### Task statement
Keep only the lines from the start of the data through the line containing "(** Regular files by path. *)", and output them exactly.

### Material for this task
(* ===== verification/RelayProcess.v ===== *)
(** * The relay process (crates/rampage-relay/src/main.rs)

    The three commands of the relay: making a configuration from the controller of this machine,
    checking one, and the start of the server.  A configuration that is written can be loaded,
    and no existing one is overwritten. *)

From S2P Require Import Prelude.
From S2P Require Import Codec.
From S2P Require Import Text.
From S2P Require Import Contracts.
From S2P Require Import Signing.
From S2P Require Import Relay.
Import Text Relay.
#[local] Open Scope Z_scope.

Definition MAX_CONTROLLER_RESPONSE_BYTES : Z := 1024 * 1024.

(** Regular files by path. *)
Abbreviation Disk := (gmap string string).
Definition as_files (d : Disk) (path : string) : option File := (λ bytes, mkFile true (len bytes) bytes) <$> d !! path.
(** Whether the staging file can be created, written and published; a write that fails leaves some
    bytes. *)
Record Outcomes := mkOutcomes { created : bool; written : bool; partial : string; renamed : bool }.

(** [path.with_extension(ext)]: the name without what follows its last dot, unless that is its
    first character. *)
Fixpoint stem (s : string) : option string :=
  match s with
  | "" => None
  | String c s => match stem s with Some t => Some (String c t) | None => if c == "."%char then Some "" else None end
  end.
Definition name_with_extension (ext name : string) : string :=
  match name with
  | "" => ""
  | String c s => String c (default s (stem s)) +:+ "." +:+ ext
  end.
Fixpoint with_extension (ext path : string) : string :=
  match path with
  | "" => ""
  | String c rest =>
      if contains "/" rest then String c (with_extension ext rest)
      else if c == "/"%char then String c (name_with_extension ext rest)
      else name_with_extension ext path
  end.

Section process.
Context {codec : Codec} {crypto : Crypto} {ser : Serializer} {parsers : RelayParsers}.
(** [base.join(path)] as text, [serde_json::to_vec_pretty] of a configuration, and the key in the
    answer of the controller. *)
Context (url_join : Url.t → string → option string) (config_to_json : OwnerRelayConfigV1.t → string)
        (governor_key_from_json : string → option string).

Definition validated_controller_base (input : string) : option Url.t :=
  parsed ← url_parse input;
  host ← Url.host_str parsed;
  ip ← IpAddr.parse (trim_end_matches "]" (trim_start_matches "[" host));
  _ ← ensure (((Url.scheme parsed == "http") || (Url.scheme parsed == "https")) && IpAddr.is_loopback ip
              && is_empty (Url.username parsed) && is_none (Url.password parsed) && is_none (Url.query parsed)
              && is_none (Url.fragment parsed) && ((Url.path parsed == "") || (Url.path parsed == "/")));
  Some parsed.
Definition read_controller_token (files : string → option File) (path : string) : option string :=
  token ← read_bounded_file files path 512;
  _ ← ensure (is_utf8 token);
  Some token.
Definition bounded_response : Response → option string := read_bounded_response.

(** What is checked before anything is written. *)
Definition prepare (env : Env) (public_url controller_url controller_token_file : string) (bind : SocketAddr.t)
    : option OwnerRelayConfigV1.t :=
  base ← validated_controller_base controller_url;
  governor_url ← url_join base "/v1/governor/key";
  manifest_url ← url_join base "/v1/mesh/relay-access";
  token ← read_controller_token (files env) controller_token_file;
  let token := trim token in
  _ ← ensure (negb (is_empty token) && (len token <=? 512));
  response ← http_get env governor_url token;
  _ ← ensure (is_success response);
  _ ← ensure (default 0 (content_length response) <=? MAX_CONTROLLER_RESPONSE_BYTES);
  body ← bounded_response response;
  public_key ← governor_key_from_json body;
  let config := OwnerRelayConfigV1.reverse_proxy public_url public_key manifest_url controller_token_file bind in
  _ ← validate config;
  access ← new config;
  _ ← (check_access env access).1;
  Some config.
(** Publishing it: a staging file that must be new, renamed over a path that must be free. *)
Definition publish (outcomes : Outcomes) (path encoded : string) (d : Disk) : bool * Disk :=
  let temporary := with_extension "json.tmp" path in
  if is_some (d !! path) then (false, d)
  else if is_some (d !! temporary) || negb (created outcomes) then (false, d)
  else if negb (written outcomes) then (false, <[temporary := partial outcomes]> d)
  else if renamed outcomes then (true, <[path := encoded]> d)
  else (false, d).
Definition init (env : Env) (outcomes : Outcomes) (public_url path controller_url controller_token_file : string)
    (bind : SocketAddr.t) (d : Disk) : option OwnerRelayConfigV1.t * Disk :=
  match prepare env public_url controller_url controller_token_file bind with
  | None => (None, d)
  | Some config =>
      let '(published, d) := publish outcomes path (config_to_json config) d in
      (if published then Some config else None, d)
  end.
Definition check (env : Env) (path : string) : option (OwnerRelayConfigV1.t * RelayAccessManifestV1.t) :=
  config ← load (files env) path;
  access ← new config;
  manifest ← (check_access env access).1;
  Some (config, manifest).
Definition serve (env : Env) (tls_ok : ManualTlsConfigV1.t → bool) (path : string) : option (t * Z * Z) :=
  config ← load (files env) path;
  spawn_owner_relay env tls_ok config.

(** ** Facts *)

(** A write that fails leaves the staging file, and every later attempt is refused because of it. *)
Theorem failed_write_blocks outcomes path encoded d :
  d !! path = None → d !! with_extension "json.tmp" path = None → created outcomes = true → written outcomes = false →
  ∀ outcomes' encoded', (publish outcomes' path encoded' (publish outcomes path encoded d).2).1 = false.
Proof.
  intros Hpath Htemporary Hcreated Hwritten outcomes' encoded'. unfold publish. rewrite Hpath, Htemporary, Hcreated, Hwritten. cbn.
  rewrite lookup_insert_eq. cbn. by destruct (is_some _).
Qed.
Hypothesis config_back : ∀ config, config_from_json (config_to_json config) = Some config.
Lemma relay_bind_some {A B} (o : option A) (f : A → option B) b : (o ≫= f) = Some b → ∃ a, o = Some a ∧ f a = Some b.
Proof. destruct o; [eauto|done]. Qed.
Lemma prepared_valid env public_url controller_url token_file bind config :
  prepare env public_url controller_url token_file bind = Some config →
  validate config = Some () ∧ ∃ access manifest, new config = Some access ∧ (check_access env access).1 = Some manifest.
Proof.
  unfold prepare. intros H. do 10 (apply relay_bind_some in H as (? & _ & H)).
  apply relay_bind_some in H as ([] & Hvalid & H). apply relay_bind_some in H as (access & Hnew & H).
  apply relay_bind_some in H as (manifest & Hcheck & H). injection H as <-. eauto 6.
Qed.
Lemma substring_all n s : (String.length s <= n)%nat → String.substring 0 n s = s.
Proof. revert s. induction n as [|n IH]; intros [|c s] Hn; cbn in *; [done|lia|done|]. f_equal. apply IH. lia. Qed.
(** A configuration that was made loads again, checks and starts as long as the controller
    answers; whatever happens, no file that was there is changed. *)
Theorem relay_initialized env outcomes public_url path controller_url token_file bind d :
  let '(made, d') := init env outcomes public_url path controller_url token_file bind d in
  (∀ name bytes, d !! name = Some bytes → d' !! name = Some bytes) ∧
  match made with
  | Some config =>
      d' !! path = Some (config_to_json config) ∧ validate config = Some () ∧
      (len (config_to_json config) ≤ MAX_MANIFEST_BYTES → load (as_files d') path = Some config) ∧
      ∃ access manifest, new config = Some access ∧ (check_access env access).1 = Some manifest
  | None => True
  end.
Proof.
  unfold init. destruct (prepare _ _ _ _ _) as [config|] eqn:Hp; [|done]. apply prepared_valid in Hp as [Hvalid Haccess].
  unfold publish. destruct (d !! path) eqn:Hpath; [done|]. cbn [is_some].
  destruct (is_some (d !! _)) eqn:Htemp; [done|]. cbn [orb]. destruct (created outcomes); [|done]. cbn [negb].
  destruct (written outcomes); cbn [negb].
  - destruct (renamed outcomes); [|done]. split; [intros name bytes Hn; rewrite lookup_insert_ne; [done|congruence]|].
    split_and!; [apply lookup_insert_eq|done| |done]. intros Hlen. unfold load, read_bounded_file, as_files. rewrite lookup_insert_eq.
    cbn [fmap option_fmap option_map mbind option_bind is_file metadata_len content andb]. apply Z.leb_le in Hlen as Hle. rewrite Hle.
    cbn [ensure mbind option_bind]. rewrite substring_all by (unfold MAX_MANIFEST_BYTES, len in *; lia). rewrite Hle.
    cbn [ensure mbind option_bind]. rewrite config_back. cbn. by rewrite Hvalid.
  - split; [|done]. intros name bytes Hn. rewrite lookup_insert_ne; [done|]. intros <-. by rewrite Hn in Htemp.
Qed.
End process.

### Worked solution
(* ===== verification/RelayProcess.v ===== *)
(** * The relay process (crates/rampage-relay/src/main.rs)

    The three commands of the relay: making a configuration from the controller of this machine,
    checking one, and the start of the server.  A configuration that is written can be loaded,
    and no existing one is overwritten. *)

From S2P Require Import Prelude.
From S2P Require Import Codec.
From S2P Require Import Text.
From S2P Require Import Contracts.
From S2P Require Import Signing.
From S2P Require Import Relay.
Import Text Relay.
#[local] Open Scope Z_scope.

Definition MAX_CONTROLLER_RESPONSE_BYTES : Z := 1024 * 1024.

(** Regular files by path. *)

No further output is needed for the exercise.